Research has shown that brown tree snakes can turn their bodies into a lasso to glide over power poles and trees. The new type of movement allowed this species to become invasive and take over the new habitat.
A brown tree snake has wiped out forest bird populations in Guam. The nocturnal snake was accidentally introduced to Guam in the late 1940s or early 1950s. Shortly thereafter, the bird population began to decline. As part of the protection project, the discovery of the fifth mode of travel was the unexpected result of a project to protect the nests of Micronesian starlings, one of only two native forest species remaining in Guam.
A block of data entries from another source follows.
(** * git4go: the object database (odb.go) and its loose backend (odb_loose.go)

    A shallow embedding of the Go sources.  Go values are modelled as
    follows.

    - [[]byte] is [list byte]; [data[i]] is the list lookup [data !! i],
      and an index out of range is the run-time panic of Go.
    - [string] is [string]; [string(b)] and [[]byte(s)] are the
      conversions of the standard library.
    - [int], [uint] and [uint64] are [Z]; where the source can wrap
      around (the [uint64] size of a header) the wrap is written out.
    - a call either returns a value, returns an [error], or panics:
      this is the three-way type [result].
    - the file system is an explicit value of type [FileSystem] read by
      the [os] and [ioutil] calls; [Write] returns the new file system. *)

From Stdlib Require Import ZArith Lia Permutation Sorted.
From Stdlib Require Import Strings.Byte Strings.Ascii.
From Stdlib Require Strings.String.
From stdpp Require Import base option list gmap strings sorting.

Local Open Scope Z_scope.

(** ** Results of Go calls *)

(** The [error] values the two files create or pass on. *)
Inductive error : Type :=
| ErrorString (msg : string)          (* errors.New(msg) *)
| PathError (op path : string)        (* *os.PathError of os and ioutil *)
| NumErrorSyntax (input : string)     (* strconv.ErrSyntax *)
| NumErrorRange (input : string)      (* strconv.ErrRange *)
| ZlibHeaderError                     (* zlib.ErrHeader and the like *)
| InvalidFormat (input : string)      (* NewOid on malformed text *)
| VisitorError (code : Z).            (* an error made by a caller's callback *)

(** The run-time panics of Go that the two files can raise. *)
Inductive panic : Type :=
| IndexOutOfRange (index : Z) (len : nat)
| SliceBoundsOutOfRange (bound : Z) (len : nat)
| NilDereference.

Inductive result (A : Type) : Type :=
| Ok (a : A)
| Err (e : error)
| Panic (p : panic).

Arguments Ok {A} a.
Arguments Err {A} e.
Arguments Panic {A} p.

Definition bind {A B : Type} (r : result A) (k : A -> result B) : result B :=
  match r with
  | Ok a => k a
  | Err e => Err e
  | Panic p => Panic p
  end.

Notation "'let*' x ':=' r 'in' k" := (bind r (fun x => k))
  (at level 10, x name, r at level 100, k at level 200).
Notation "'let*' ' x ':=' r 'in' k" := (bind r (fun x => k))
  (at level 10, x strict pattern, r at level 100, k at level 200).

Definition is_ok {A : Type} (r : result A) : bool :=
  match r with Ok _ => true | _ => false end.

Definition is_err {A : Type} (r : result A) : bool :=
  match r with Err _ => true | _ => false end.

(** ** Bytes and machine integers *)

Definition byte_to_Z (b : byte) : Z := Z.of_N (Byte.to_N b).

#[global] Instance byte_eq_decision : EqDecision byte := Byte.byte_eq_dec.

(** [data[i]] with Go's bounds check. *)
Definition index (data : list byte) (i : nat) : result byte :=
  match data !! i with
  | Some b => Ok b
  | None => Panic (IndexOutOfRange (Z.of_nat i) (length data))
  end.

Definition wrap64 (z : Z) : Z := z mod 2 ^ 64.

(** ** Object types *)

(** Modelled from the spec: [ObjectType] and its members, whose
    declaration is not among the sources.  It is an integer type (the
    source converts [(c >> 4) & 7] to it); the spec names the members
    Bad, Commit, Tree, Blob, Tag, OfsDelta and RefDelta.  The numbers
    are those of the object format, where the three type bits of a
    compact header are the type. *)
Definition ObjectType : Type := Z.

Definition ObjectBad : ObjectType := -1.
Definition ObjectCommit : ObjectType := 1.
Definition ObjectTree : ObjectType := 2.
Definition ObjectBlob : ObjectType := 3.
Definition ObjectTag : ObjectType := 4.
Definition ObjectOfsDelta : ObjectType := 6.
Definition ObjectRefDelta : ObjectType := 7.
(** The mask accepts exactly the phone numbers in the display format. *)
Lemma matchesMask_phoneText s :
  Formatters.matchesMask Formatters.PHONE_MASK s = true ↔ phoneText s.
Proof.
  split.
  - unfold Formatters.PHONE_MASK. intros H.
    apply matchesMask_literal in H as (s1 & -> & H); [|reflexivity].
    apply matchesMask_digit in H as (c1 & s2 & -> & H1 & H).
    apply matchesMask_digit in H as (c2 & s3 & -> & H2 & H).
    apply matchesMask_literal in H as (s4 & -> & H); [|reflexivity].
    apply matchesMask_literal in H as (s5 & -> & H); [|reflexivity].
    apply matchesMask_digit in H as (c3 & s6 & -> & H3 & H).
    apply matchesMask_digit in H as (c4 & s7 & -> & H4 & H).
    apply matchesMask_digit in H as (c5 & s8 & -> & H5 & H).
    apply matchesMask_digit in H as (c6 & s9 & -> & H6 & H).
    apply matchesMask_digit in H as (c7 & s10 & -> & H7 & H).
    apply matchesMask_literal in H as (s11 & -> & H); [|reflexivity].
    apply matchesMask_digit in H as (c8 & s12 & -> & H8 & H).
    apply matchesMask_digit in H as (c9 & s13 & -> & H9 & H).
    apply matchesMask_digit in H as (c10 & s14 & -> & H10 & H).
    apply matchesMask_digit in H as (c11 & s15 & -> & H11 & H).
    apply matchesMask_end in H as ->.
    exists [c1; c2; c3; c4; c5; c6; c7; c8; c9; c10; c11].
    split; [reflexivity|]. split; [repeat constructor; assumption|reflexivity].
  - intros (ds & Hlen & Hds & ->). exact (phoneDisplay_shape ds Hlen Hds).
Qed.

Lemma phoneText_length s : phoneText s → String.length s = 15%nat.
Proof.
  intros (ds & Hlen & _ & ->).
  do 11 (destruct ds as [|? ds]; [discriminate Hlen|]).
  destruct ds; [reflexivity|discriminate Hlen].
Qed.

Lemma statusText_options s : s ∈ STATUS_OPTIONS ↔ statusText s.
Proof.
  unfold STATUS_OPTIONS, statusText. rewrite !elem_of_cons, elem_of_nil. tauto.
Qed.

Lemma emptyText_spec t :
  emptyText t = if String.eqb t "" then Some LeftEmpty else None.
Proof. reflexivity. Qed.

(** What the rules report, told without them: a required field left empty
    is reported as such, a malformed one as such, any other field not at
    all. *)
Lemma problem_left_empty v f :
  required f = true → leftEmpty v f = true → problem v f = Some LeftEmpty.
Proof.
  intros Hreq Hempty.
  destruct f; try discriminate Hreq; cbn in Hempty |- *; unfold emptyText;
    try (rewrite Hempty; reflexivity).
  destruct (dataLembrete v); [discriminate|reflexivity].
Qed.

Lemma problem_malformed v f : malformed v f → problem v f = Some Malformed.
Proof.
  destruct f; cbn [malformed problem]; try contradiction.
  - intros [Hne Hnot]. unfold emptyText.
    apply String.eqb_neq in Hne. rewrite Hne.
    destruct (Formatters.matchesMask Formatters.PHONE_MASK (telefone v)) eqn:Hm;
      [|reflexivity].
    exfalso. apply Hnot, matchesMask_phoneText, Hm.
  - intros [Hne Hnot]. unfold emptyText.
    apply String.eqb_neq in Hne. rewrite Hne.
    case_bool_decide as Hin; [|reflexivity].
    exfalso. apply Hnot, statusText_options, Hin.
  - intros ->. reflexivity.
Qed.

Lemma problem_offending v f p : problem v f = Some p → offending v f.
Proof.
  destruct f; cbn [problem]; unfold emptyText, offending; cbn [required leftEmpty malformed].
  - destruct (String.eqb (nome v) ""); [auto|discriminate].
  - destruct (String.eqb (telefone v) "") eqn:He; [auto|].
    destruct (Formatters.matchesMask Formatters.PHONE_MASK (telefone v)) eqn:Hm;
      [discriminate|].
    intros _. right. split; [apply String.eqb_neq, He|].
    intros Hp. apply matchesMask_phoneText in Hp. congruence.
  - discriminate.
  - destruct (String.eqb (interesse v) ""); [auto|discriminate].
  - destruct (String.eqb (statusLead v) "") eqn:He; [auto|].
    case_bool_decide as Hin; [discriminate|].
    intros _. right. split; [apply String.eqb_neq, He|].
    intros Hs. apply Hin, statusText_options, Hs.
  - destruct (dataLembrete v) as [[|y m dd]|]; cbn; [auto|discriminate|auto].
  - destruct (String.eqb (motivoLembrete v) ""); [auto|discriminate].
  - discriminate.
Qed.
(** Overwriting an empty slot swaps one 0 of the multiset for the new
    order number. *)
Lemma fill_slot_perm (d : list Z) (j : nat) (i : Z) (A R : list Z) :
  d !! j = Some 0 → d ≡ₚ A ++ 0 :: R → <[j:=i]> d ≡ₚ A ++ i :: R.
Proof.
  intros Hj Hperm.
  assert (Hlt : (j < length d)%nat) by (apply lookup_lt_is_Some; eauto).
  rewrite insert_take_drop by done.
  rewrite <- (take_drop_middle d j 0 Hj) in Hperm.
  apply Permutation_app_inv in Hperm.
  rewrite <- !Permutation_middle. by constructor.
Qed.

Lemma place_orders_perm (fuel : nat) (rnd : rand_source) (n m : nat) :
  ∀ (k : nat) (d : deck) (pos : nat) (d' : deck) (pos' : nat),
    d ≡ₚ seqZ 1 (Z.of_nat k) ++ replicate (n + m) 0 →
    place_orders fuel rnd (seqZ (1 + Z.of_nat k) (Z.of_nat n)) (d, pos)
      = Ok (d', pos') →
    d' ≡ₚ seqZ 1 (Z.of_nat (k + n)) ++ replicate m 0.
Proof.
  unfold place_orders.
  induction n as [|n IH]; intros k d pos d' pos' Hd Hrun.
  - simpl in Hrun. injection Hrun as <- <-. by rewrite Nat.add_0_r.
  - rewrite seqZ_cons in Hrun by lia. simpl in Hrun.
    apply bind_Ok in Hrun as ([d1 pos1] & Hstep & Hrest).
    apply bind_Ok in Hstep as ([[row col] pos2] & Hdraw & Hstep).
    apply bind_Ok in Hstep as (d2 & Hset & Hstep).
    injection Hstep as -> ->.
    apply draw_empty_slot_Ok, deck_get_Ok in Hdraw as [_ Hzero].
    apply deck_set_Ok in Hset as (_ & _ & ->).
    replace (k + S n)%nat with (S k + n)%nat by lia.
    apply (IH (S k) (<[Z.to_nat (13 * row + col):=1 + Z.of_nat k]> d) pos1 d' pos').
    + rewrite seqZ_S, <- app_assoc. simpl.
      apply fill_slot_perm; [done|]. exact Hd.
    + replace (1 + Z.of_nat (S k)) with (Z.succ (1 + Z.of_nat k)) by lia.
      replace (Z.of_nat n) with (Z.pred (Z.of_nat (S n))) by lia. exact Hrest.
Qed.

Lemma shuffleDeck_valid (fuel : nat) (rnd : rand_source) (pos : nat) (d : deck)
    (d' : deck) (pos' : nat) :
  length d = 52%nat →
  shuffleDeck fuel rnd pos d = Ok (d', pos') → valid_deck d'.
Proof.
  intros Hlen Hrun. unfold shuffleDeck in Hrun.
  apply bind_Ok in Hrun as (d0 & Hclear & Hrun).
  rewrite (clear_deck_zero d Hlen) in Hclear. injection Hclear as <-.
  apply (place_orders_perm fuel rnd 52 0 0 (replicate 52 0) pos d' pos');
    [done|exact Hrun].
Qed.

(** ** Valid decks *)

Lemma valid_deck_length (d : deck) : valid_deck d → length d = 52%nat.
Proof. unfold valid_deck. intros H. by rewrite (Permutation_length H). Qed.

Lemma valid_deck_NoDup (d : deck) : valid_deck d → NoDup d.
Proof. unfold valid_deck. intros H. rewrite H. apply NoDup_seqZ. Qed.

Lemma valid_deck_elem (d : deck) (v : Z) : valid_deck d → v ∈ d ↔ 1 ≤ v ≤ 52.
Proof. unfold valid_deck. intros H. rewrite H, elem_of_seqZ. lia. Qed.

(** Every order number sits in a slot of the grid. *)
Lemma valid_deck_find (d : deck) (v : Z) :
  valid_deck d → 1 ≤ v ≤ 52 →
  ∃ p q, (0 ≤ p < 4 ∧ 0 ≤ q < 13) ∧ deck_get d p q = Ok v.
Proof.
  intros Hd Hv. apply (valid_deck_elem d v Hd) in Hv.
  apply list_elem_of_lookup in Hv as [i Hi].
  destruct (slot_of_offset i) as (p & q & Hpq & Hoff).
  { rewrite <- (valid_deck_length d Hd). apply lookup_lt_is_Some; eauto. }
  exists p, q. split; [done|]. apply deck_get_Ok. by rewrite Hoff.
Qed.

(** ... and in no second one. *)
Lemma valid_deck_unique (d : deck) (v p q p' q' : Z) :
  valid_deck d → deck_get d p q = Ok v → deck_get d p' q' = Ok v →
  p' = p ∧ q' = q.
Proof.
  intros Hd [Hpq H]%deck_get_Ok [Hpq' H']%deck_get_Ok.
  pose proof (NoDup_lookup d _ _ v (valid_deck_NoDup d Hd) H H'). lia.
Qed.

Lemma valid_deck_range (d : deck) (p q v : Z) :
  valid_deck d → deck_get d p q = Ok v → 1 ≤ v ≤ 52.
Proof.
  intros Hd [_ H]%deck_get_Ok. apply (valid_deck_elem d v Hd).
  by apply list_elem_of_lookup_2 in H.
Qed.

(** C1: once shuffleDeck has returned, the 52 slots of the deck hold the
    multiset {1,...,52}: every order number 1..52 is found in exactly one
    slot (suit, face), and every slot holds a number of 1..52. *)
Theorem shuffleDeck_bijection (fuel : nat) (rnd : rand_source) (pos : nat)
    (d d' : deck) (pos' : nat) :
  length d = 52%nat →
  shuffleDeck fuel rnd pos d = Ok (d', pos') →
  d' ≡ₚ seqZ 1 52 ∧
  (∀ v, 1 ≤ v ≤ 52 →
     ∃ p q, (0 ≤ p < 4 ∧ 0 ≤ q < 13) ∧ deck_get d' p q = Ok v ∧
            ∀ p' q', deck_get d' p' q' = Ok v → p' = p ∧ q' = q) ∧
  (∀ p q, 0 ≤ p < 4 → 0 ≤ q < 13 →
     ∃ v, deck_get d' p q = Ok v ∧ 1 ≤ v ≤ 52).
Proof.
  intros Hlen Hrun.
  assert (Hd : valid_deck d') by eauto using shuffleDeck_valid.
  split; [exact Hd|split].
  - intros v Hv. destruct (valid_deck_find d' v Hd Hv) as (p & q & Hpq & Hget).
    exists p, q. split; [done|]. split; [done|].
    intros p' q' Hget'. eapply valid_deck_unique; eauto.
  - intros p q Hp Hq.
    destruct (deck_get_total d' p q (valid_deck_length d' Hd) Hp Hq) as [v Hv].
    exists v. split; [done|]. eauto using valid_deck_range.
Qed.

Lemma shuffleDeck_bijection_witness :
  cycle_deck ≡ₚ seqZ 1 52 ∧
  (∀ v, 1 ≤ v ≤ 52 →
     ∃ p q, (0 ≤ p < 4 ∧ 0 ≤ q < 13) ∧ deck_get cycle_deck p q = Ok v ∧
            ∀ p' q', deck_get cycle_deck p' q' = Ok v → p' = p ∧ q' = q) ∧
  (∀ p q, 0 ≤ p < 4 → 0 ≤ q < 13 →
     ∃ v, deck_get cycle_deck p q = Ok v ∧ 1 ≤ v ≤ 52).
Proof.
  apply (shuffleDeck_bijection 1 cycle_source 0 (replicate 52 7) cycle_deck 104).
  - reflexivity.
  - vm_compute. reflexivity.
Defined.

(** ** shuffleDeck: termination *)

Lemma rem_draw_grid (x y : N) :
  (0 ≤ Z.rem (Z.of_N x) 4 < 4) ∧ (0 ≤ Z.rem (Z.of_N y) 13 < 13).
Proof. split; apply Z.rem_bound_pos; lia. Qed.

Lemma fair_from_later (rnd : rand_source) (pos m : nat) :
  fair_from rnd pos → fair_from rnd (pos + 2 * m).
Proof.
  intros Hfair n r c Hr Hc.
  destruct (Hfair (n + m)%nat r c Hr Hc) as (j & Hj & Hdraw).
  exists (j - m)%nat. split; [lia|]. rewrite <- Hdraw. unfold draw.
  by replace (pos + 2 * m + 2 * (j - m))%nat with (pos + 2 * j)%nat by lia.
Qed.

(** If the [j]-th draw from now is an empty slot, the do-while loop is
    left after at most [j + 1] iterations. *)
Lemma draw_empty_slot_within (rnd : rand_source) (d : deck) (j : nat) :
  length d = 52%nat →
  ∀ pos, (let '(r, c) := draw rnd pos j in deck_get d r c = Ok 0) →
    ∃ row col m,
      ∀ fuel, (S j ≤ fuel)%nat →
        draw_empty_slot fuel rnd pos d = Ok (row, col, (pos + 2 * m)%nat).
Proof.
  intros Hlen. induction j as [|j IH]; intros pos Hhit.
  - unfold draw in Hhit. replace (pos + 2 * 0)%nat with pos in Hhit by lia.
    replace (pos + 1)%nat with (S pos) in Hhit by lia.
    eexists _, _, 1%nat. intros [|fuel] Hfuel; [lia|]. simpl.
    rewrite Hhit. simpl. do 3 f_equal. lia.
  - destruct (rem_draw_grid (rnd pos) (rnd (S pos))) as [Hr Hc].
    destruct (deck_get_total d _ _ Hlen Hr Hc) as [v Hv].
    destruct (Z.eqb_spec v 0) as [->|Hne].
    + eexists _, _, 1%nat. intros [|fuel] Hfuel; [lia|]. simpl.
      rewrite Hv. simpl. do 3 f_equal. lia.
    + destruct (IH (S (S pos))) as (row & col & m & Hrun).
      { unfold draw in *.
        replace (S (S pos) + 2 * j)%nat with (pos + 2 * S j)%nat by lia.
        exact Hhit. }
      exists row, col, (S m). intros [|fuel] Hfuel; [lia|]. simpl.
      rewrite Hv. simpl. destruct (Z.eqb_spec v 0); [done|]. simpl.
      rewrite Hrun by lia. do 2 f_equal. lia.
Qed.

(** The do-while loop terminates on a fair source as long as a slot is
    empty. *)
Lemma draw_empty_slot_terminates (rnd : rand_source) (pos : nat) (d : deck) :
  length d = 52%nat → fair_from rnd pos → 0 ∈ d →
  ∃ fuel0 row col m,
    ∀ fuel, (fuel0 ≤ fuel)%nat →
      draw_empty_slot fuel rnd pos d = Ok (row, col, (pos + 2 * m)%nat).
Proof.
  intros Hlen Hfair Hzero.
  apply list_elem_of_lookup in Hzero as [i Hi].
  destruct (slot_of_offset i) as (p & q & [Hp Hq] & Hoff).
  { rewrite <- Hlen. apply lookup_lt_is_Some; eauto. }
  destruct (Hfair 0%nat p q Hp Hq) as (j & _ & Hdraw).
  destruct (draw_empty_slot_within rnd d j Hlen pos) as (row & col & m & Hrun).
  { rewrite Hdraw. apply deck_get_Ok. by rewrite Hoff. }
  by exists (S j), row, col, m.
Qed.

Lemma place_orders_terminates (rnd : rand_source) (n m : nat) :
  ∀ (k : nat) (d : deck) (pos : nat),
    length d = 52%nat → fair_from rnd pos →
    d ≡ₚ seqZ 1 (Z.of_nat k) ++ replicate (n + m) 0 →
    ∃ fuel0 d' pos',
      ∀ fuel, (fuel0 ≤ fuel)%nat →
        place_orders fuel rnd (seqZ (1 + Z.of_nat k) (Z.of_nat n)) (d, pos)
          = Ok (d', pos').
Proof.
  unfold place_orders.
  induction n as [|n IH]; intros k d pos Hlen Hfair Hd.
  - exists 0%nat, d, pos. done.
  - destruct (draw_empty_slot_terminates rnd pos d Hlen Hfair)
      as (f1 & row & col & j & Hdraw).
    { rewrite Hd. apply elem_of_app. right. simpl. left. }
    pose proof (Hdraw f1 (Nat.le_refl _)) as Hslot.
    apply draw_empty_slot_Ok, deck_get_Ok in Hslot as [Hgrid Hzero].
    set (d1 := <[Z.to_nat (13 * row + col) := 1 + Z.of_nat k]> d).
    destruct (IH (S k) d1 (pos + 2 * j)%nat) as (f2 & d' & pos' & Hrest).
    { unfold d1. by rewrite length_insert. }
    { by apply fair_from_later. }
    { rewrite seqZ_S, <- app_assoc. simpl. by apply fill_slot_perm. }
    exists (f1 `max` f2)%nat, d', pos'. intros fuel Hfuel.
    rewrite seqZ_cons by lia. simpl.
    rewrite Hdraw by lia. simpl.
    assert (Hset : deck_set d row col (1 + Z.of_nat k) = Ok d1).
    { apply deck_set_Ok. split; [done|]. split; [|done].
      apply lookup_lt_Some in Hzero. lia. }
    rewrite Hset. simpl.
    replace (Z.succ (1 + Z.of_nat k)) with (1 + Z.of_nat (S k)) by lia.
    replace (Z.pred (Z.of_nat (S n))) with (Z.of_nat n) by lia.
    apply Hrest. lia.
Qed.

Lemma cycle_source_draw (j : nat) :
  draw cycle_source 0 j = (Z.of_nat j `mod` 4, Z.of_nat j `mod` 13).
Proof.
  unfold draw, cycle_source.
  replace ((0 + 2 * j) / 2)%nat with j by (apply Nat.div_unique with 0%nat; lia).
  replace ((0 + 2 * j + 1) / 2)%nat with j by (apply Nat.div_unique with 1%nat; lia).
  rewrite !Z.rem_mod_nonneg by lia.
  rewrite nat_N_Z, Nat2Z.inj_mod. simpl Z.of_nat.
  f_equal; Z.div_mod_to_equations; lia.
Qed.

Lemma cycle_source_fair : fair_from cycle_source 0.
Proof.
  intros n r c Hr Hc.
  exists (Z.to_nat ((13 * r + 40 * c) `mod` 52) + 52 * n)%nat.
  split; [lia|]. rewrite cycle_source_draw.
  f_equal; Z.div_mod_to_equations; lia.
Qed.

(** C8: on a fair random source (one that, from any point on, eventually
    yields every (row, col) pair) each of the 52 do-while loops is left
    after finitely many iterations, so shuffleDeck terminates: some bound
    on the iterations is never reached, and any larger bound gives the
    same result. *)
Theorem shuffleDeck_terminates (rnd : rand_source) (pos : nat) (d : deck) :
  length d = 52%nat → fair_from rnd pos →
  ∃ fuel0 d' pos',
    ∀ fuel, (fuel0 ≤ fuel)%nat → shuffleDeck fuel rnd pos d = Ok (d', pos').
Proof.
  intros Hlen Hfair.
  destruct (place_orders_terminates rnd 52 0 0 (replicate 52 0) pos)
    as (fuel0 & d' & pos' & Hrun); [done|done|done|].
  exists fuel0, d', pos'. intros fuel Hfuel. unfold shuffleDeck.
  rewrite (clear_deck_zero d Hlen). apply (Hrun fuel Hfuel).
Qed.

Lemma shuffleDeck_terminates_witness :
  ∃ fuel0 d' pos',
    ∀ fuel, (fuel0 ≤ fuel)%nat →
      shuffleDeck fuel cycle_source 0 (replicate 52 7) = Ok (d', pos').
Proof.
  apply (shuffleDeck_terminates cycle_source 0 (replicate 52 7)).
  - reflexivity.
  - exact cycle_source_fair.
Defined.

(** ** Integers that stay in range *)

Lemma wrap_small (x : Z) : -2147483648 ≤ x < 2147483648 → wrap x = x.
Proof. intros H. unfold wrap. Z.div_mod_to_equations. lia. Qed.

Lemma rank_of_face (q : Z) :
  0 ≤ q ≤ 12 →
  rankValueFromFaceIndex q = (if decide (q = 0) then 14 else q + 1) ∧
  2 ≤ rankValueFromFaceIndex q ≤ 14.
Proof.
  intros Hq. unfold rankValueFromFaceIndex, int_add.
  destruct (Z.eqb_spec q 0) as [->|Hne]; [by split|].
  rewrite wrap_small by lia. rewrite decide_False by done. lia.
Qed.

(** ** Counting tables *)

Lemma length_count_table (n : Z) (l : list Z) :
  length (count_table n l) = Z.to_nat n.
Proof. unfold count_table. by rewrite length_fmap, length_seqZ. Qed.
(** [createTaxRefundPrediction]: inserts one row with a fresh uuid, the
    constant model version ['v1.0'] and the current time; the INSERT fails
    on a duplicate primary key. *)
Definition createTaxRefundPrediction (env : Env) (taxFileId : string)
    (confidenceScore : Q) (predictedAvailabilityDate : string)
    (inputFeatures : InputFeatures.t) : M TaxRefundPrediction.t :=
  fun db =>
    let predictionId := next_uuid env in
    let modelVersion := "v1.0" in
    let createdAt := now env in
    if existsb (fun p => String.eqb (TaxRefundPrediction.PredictionID p) predictionId)
               (TaxRefundPredictions db)
    then (Rejected "SQLITE_CONSTRAINT: UNIQUE constraint failed", db)
    else
      let prediction := TaxRefundPrediction.mk predictionId taxFileId confidenceScore
                          modelVersion predictedAvailabilityDate inputFeatures createdAt in
      (Resolved prediction,
       mkDb (TaxFiles db) (TaxProcessingEvents db)
            (TaxRefundPredictions db ++ [prediction])).

(* ------------------------------------------------------------------ *)
(** ** MLIntegration (ml-integration.ts) *)

(** [response.data.status === 'ok'], [false] when the request fails. *)
Definition checkMLApiHealth (env : Env) : bool :=
  match ml_health env with
  | Some r => String.eqb (HealthCheckResponse.status r) "ok"
  | None => false
  end.

Definition getPrediction (env : Env) (filingType : string) (taxYear : Z)
    (refundAmount : Q) (geographicRegion processingCenter : string)
    (filingPeriod : option string) : option PredictionResponse.t :=
  ml_predict env (PredictionRequest.mk filingType taxYear refundAmount
                    geographicRegion processingCenter filingPeriod
                    "Processing" "Approved").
The new bizarre movement of snakes cannot be attributed to the known four – rectilinear, transverse undulating, lateral, and accordion.
This is the first time in nearly 100 years that a new type of snake movement has been identified.
The researchers called the new behavior “lasso walking.” During movement, the snake wraps its body like a lasso around a cylindrical structure and rises.
Study co-author Bruce Jane, professor of biological sciences and expert on snakes at the University of Cincinnati, said that he has been studying snakes for more than 40 years, but this is the first time he has seen this type of movement.
The rest of the snakes climb using an accordion movement that involves tilting to the side to grab two different points simultaneously. With the lasso movement, the snake uses its body to create a lasso loop and form a single grasping area.